(** X14. What is returned for a list extends what is returned for each of
    its prefixes: when [convertToImageInfo] returns for a list it returns for
    the prefix too, with images that come first, pointers included, in the
    result for the whole list, and an error that is nil if the one for the
    whole list is. *)
Theorem convertToImageInfo_prefix (a b : list value) (jsonPath : string)
  (imgs : list ContainerImage) (err : option string) :
  convertToImageInfo low Parse (a ++ b)%list jsonPath = Returns (imgs, err) ->
  exists imgsA errA rest,
    convertToImageInfo low Parse a jsonPath = Returns (imgsA, errA)
    /\ imgs = (imgsA ++ rest)%list
    /\ (err = None -> errA = None).
Proof.
  unfold convertToImageInfo. rewrite convert_loop_app.
  destruct (convert_loop low Parse jsonPath a _) as [st1|]; [|discriminate].
  cbn [bind]. destruct st1 as [i1 e1 n1]. rewrite convert_loop_frame.
  destruct (convert_loop low Parse jsonPath b
              {| images := i1; errs := []; index := n1 |}) as [st2|] eqn:E;
    [|discriminate].
  destruct (convert_loop_pointers low Parse jsonPath b _ _ E)
    as (new & _ & Hi & _).
  cbn [bind images errs index] in *. intros H.
  exists i1, (if (List.length e1 =? 0)%nat then None else Some (Join e1 ";")), new.
  split; [destruct (List.length e1 =? 0)%nat; reflexivity|].
  destruct e1 as [|m e1]; cbn [app List.length Nat.eqb] in *.
  - split; [|reflexivity].
    destruct (List.length (errs st2) =? 0)%nat; injection H as <- _; exact Hi.
  - injection H as <- <-. split; [exact Hi | discriminate].
Qed.
End PathProps.

(** ** Instances of the further properties *)

Lemma patches_of_new_inventory_witness :
  Permutation
    (image_patches (fun m => m)
       (newImages []
          [{| ci_ImageInfo := busybox_latest "/spec/containers/0/image";
              ci_Name := "second" |}] []))
    (map patch_of
       (map ci_ImageInfo
          ([{| ci_ImageInfo := busybox_latest "/spec/containers/0/image";
               ci_Name := "second" |}] ++ [] ++ [])%list)).
Proof.
  apply (proj2 (patches_of_new_inventory (fun m => m) []
                  [{| ci_ImageInfo := busybox_latest "/spec/containers/0/image";
                      ci_Name := "second" |}] []
                  (fun m => Permutation_refl m))).
  - constructor.
  - repeat constructor. intros [].
  - constructor.
Defined.

Lemma convertToImageInfo_panics_iff_witness :
  convertToImageInfo ascii_only (Parse ascii_only)
    [VMap container_without_name] "/spec/containers" = Panics.
Proof.
  apply (proj2 (convertToImageInfo_panics_iff ascii_only (Parse ascii_only)
                  [VMap container_without_name] "/spec/containers")).
  exists container_without_name. split; [now left|].
  left. intros s. discriminate.
Defined.

Lemma convertToImageInfo_reads_name_and_image_witness :
  convertToImageInfo ascii_only (Parse ascii_only) bad_first_with_ports
    "/spec/containers"
  = convertToImageInfo ascii_only (Parse ascii_only) bad_first_containers
      "/spec/containers".
Proof.
  apply convertToImageInfo_reads_name_and_image. reflexivity.
Defined.

Lemma pointer_of_container_witness :
  exists before info err,
    convertToImageInfo ascii_only (Parse ascii_only)
      ([VMap [("name", VString "first"); ("image", VString "bad image")]]
       ++ [VMap [("name", VString "second"); ("image", VString "busybox")]])%list
      "/spec/containers"
    = Returns
        ((before ++ [{| ci_ImageInfo := info; ci_Name := "second" |}])%list, err)
    /\ Forall2 (result_of ascii_only (Parse ascii_only)) before
         (filter (parses ascii_only (Parse ascii_only))
            (containers_of
               [VMap [("name", VString "first");
                      ("image", VString "bad image")]]))
    /\ newImageInfo ascii_only (Parse ascii_only) "busybox" (JSONPointer info)
       = inl info
    /\ JSONPointer info
       = Join ["/spec/containers";
               Itoa (Z.of_nat
                       (List.length
                          [VMap [("name", VString "first");
                                 ("image", VString "bad image")]])
                     - Z.of_nat
                         (List.length
                            (parse_errors ascii_only (Parse ascii_only)
                               (containers_of
                                  [VMap [("name", VString "first");
                                         ("image", VString "bad image")]]))));
               "image"] "/".
Proof.
  apply (pointer_of_container ascii_only (Parse ascii_only) "/spec/containers"
           [VMap [("name", VString "first"); ("image", VString "bad image")]]
           (VMap [("name", VString "second"); ("image", VString "busybox")])
           "second" "busybox").
  - intros c [<-|[]]. discriminate.
  - reflexivity.
  - reflexivity.
Defined.

Lemma pointers_increasing_witness :
  exists ks,
    map (fun ci => JSONPointer (ci_ImageInfo ci))
      [{| ci_ImageInfo := busybox_latest "/spec/containers/0/image";
          ci_Name := "second" |}]
    = map (pointer_at "/spec/containers") ks
    /\ StronglySorted Z.lt ks
    /\ Forall (fun k => 0 <= k < Z.of_nat (List.length bad_first_containers))%Z ks
    /\ NoDup
         (map (fun ci => JSONPointer (ci_ImageInfo ci))
            [{| ci_ImageInfo := busybox_latest "/spec/containers/0/image";
                ci_Name := "second" |}]).
Proof.
  apply (pointers_increasing ascii_only (Parse ascii_only) bad_first_containers
           "/spec/containers" _ (Some ErrBadImage)).
  reflexivity.
Defined.

Lemma extract_pointers_witness :
  exists cs k,
    NestedSlice pod_with_bad_first (["spec"] ++ ["containers"])%list = Some cs
    /\ (0 <= k < Z.of_nat (List.length cs))%Z
    /\ "/spec/containers/0/image"
       = pointer_at ("/" ++ Join (["spec"] ++ ["containers"])%list "/") k.
Proof.
  apply (extract_pointers ascii_only (Parse ascii_only)
           {| fields := ["spec"] |} "containers" pod_with_bad_first
           [{| ci_ImageInfo := busybox_latest "/spec/containers/0/image";
               ci_Name := "second" |}] eq_refl
           {| ci_ImageInfo := busybox_latest "/spec/containers/0/image";
              ci_Name := "second" |}).
  now left.
Defined.

Lemma failed_container_leaves_no_trace_witness :
  Some ErrBadImage <> None
  /\ exists err0,
      convertToImageInfo ascii_only (Parse ascii_only)
        ([] ++ [VMap [("name", VString "second"); ("image", VString "busybox")]])%list
        "/spec/containers"
      = Returns
          ([{| ci_ImageInfo := busybox_latest "/spec/containers/0/image";
               ci_Name := "second" |}], err0).
Proof.
  apply (failed_container_leaves_no_trace ascii_only (Parse ascii_only) []
           [VMap [("name", VString "second"); ("image", VString "busybox")]]
           (VMap [("name", VString "first"); ("image", VString "bad image")])
           "first" "bad image" "/spec/containers"); reflexivity.
Defined.

Lemma newImageInfo_tag_or_digest_witness :
  (Digest (busybox_latest "/p") = "" /\ Tag (busybox_latest "/p") <> ""
   /\ String_ (busybox_latest "/p")
      = Registry (busybox_latest "/p") ++ "/" ++ Path (busybox_latest "/p")
        ++ ":" ++ Tag (busybox_latest "/p"))
  \/ (Digest (busybox_latest "/p") <> ""
      /\ String_ (busybox_latest "/p")
         = Registry (busybox_latest "/p") ++ "/" ++ Path (busybox_latest "/p")
           ++ "@" ++ Digest (busybox_latest "/p")).
Proof.
  apply (newImageInfo_tag_or_digest ascii_only (Parse ascii_only) "busybox" "/p").
  reflexivity.
Defined.

Lemma newImageInfo_name_last_segment_witness :
  ~ occurs "/" "app"
  /\ exists pre, "ns/app" = pre ++ "app" /\ (pre = "" \/ exists q, pre = q ++ "/").
Proof.
  apply (newImageInfo_name_last_segment ascii_only (Parse ascii_only)
           "myregistry.io:5000/ns/app:v2" "/p"
           {| Registry := "myregistry.io:5000"; Name := "app"; Path := "ns/app";
              Tag := "v2"; Digest := ""; JSONPointer := "/p" |}).
  reflexivity.
Defined.

Lemma no_lists_no_images_witness :
  extractImageInfo ascii_only (Parse ascii_only) [("kind", VString "Pod")]
  = Returns ([], [], []).
Proof.
  apply (proj2 (no_lists_no_images ascii_only (Parse ascii_only)
                  [("kind", VString "Pod")]) {| fields := ["spec"] |});
    reflexivity.
Defined.

Lemma convertToImageInfo_prefix_witness :
  exists imgsA errA rest,
    convertToImageInfo ascii_only (Parse ascii_only)
      [VMap [("name", VString "first"); ("image", VString "bad image")]]
      "/spec/containers" = Returns (imgsA, errA)
    /\ [{| ci_ImageInfo := busybox_latest "/spec/containers/0/image";
           ci_Name := "second" |}] = (imgsA ++ rest)%list
    /\ (Some ErrBadImage = None -> errA = None).
Proof.
  apply (convertToImageInfo_prefix ascii_only (Parse ascii_only)
           [VMap [("name", VString "first"); ("image", VString "bad image")]]
           [VMap [("name", VString "second"); ("image", VString "busybox")]]
           "/spec/containers").
  reflexivity.
Defined.
Lemma non_image_rejected_with_one_alert_witness :
  let w := Browser.select (Some [txt_10k]) Browser.initial in
  fileType txt_10k <> Some "image"
  /\ alerts (handleFileChange w) = ["只支持图片文件"]
  /\ calls (handleFileChange w) = [].
Proof.
  intros w.
  assert (Hty : fileType txt_10k <> Some "image") by discriminate.
  pose proof (non_image_rejected_with_one_alert txt_10k [] w eq_refl Hty)
    as (_ & Halerts & Hcalls & _).
  repeat split; assumption.
Defined.

(** C3, as the code has it. For every file larger than 2,097,152 bytes,
    [handleFileChange] invokes no callback, starts no read and presents
    exactly one alert: "文件大小不能超过2MB" when the MIME primary category
    is "image", and the type alert when it is not. *)
Theorem oversize_rejected
  (file : File) (rest : list File) (w : World) :
  files (input w) = Some (file :: rest) ->
  size file > 2097152 ->
  let w' := handleFileChange w in
  calls w' = calls w
  /\ readers w' = readers w
  /\ (fileType file = Some "image" ->
      w' = Dom.alert "文件大小不能超过2MB" w
      /\ alerts w' = (alerts w ++ ["文件大小不能超过2MB"])%list)
  /\ (fileType file <> Some "image" ->
      w' = Dom.alert "只支持图片文件" w
      /\ alerts w' = (alerts w ++ ["只支持图片文件"])%list).
Proof.
  intros Hfiles Hsz w'.
  assert (Himg : fileType file = Some "image" ->
                 w' = Dom.alert alert_too_large w)
    by (intros Hty; apply (handleFileChange_too_large file rest); assumption).
  assert (Hother : fileType file <> Some "image" ->
                   w' = Dom.alert alert_unsupported w)
    by (intros Hty; apply (handleFileChange_unsupported file rest); assumption).
  destruct (JS.strict_neq (fileType file) (Some "image")) eqn:Hcmp.
  - apply strict_neq_true in Hcmp. rewrite (Hother Hcmp).
    split; [reflexivity |]. split; [reflexivity |].
    split; intros Hty; [contradiction | split; reflexivity].
  - apply strict_neq_false in Hcmp. rewrite (Himg Hcmp).
    split; [reflexivity |]. split; [reflexivity |].
    split; intros Hty; [split; reflexivity | contradiction].
Qed.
• • •
Scan the data above and report each line in which "before" is present.

RESULT BELOW:
  exists before info err,
        ((before ++ [{| ci_ImageInfo := info; ci_Name := "second" |}])%list, err)
    /\ Forall2 (result_of ascii_only (Parse ascii_only)) before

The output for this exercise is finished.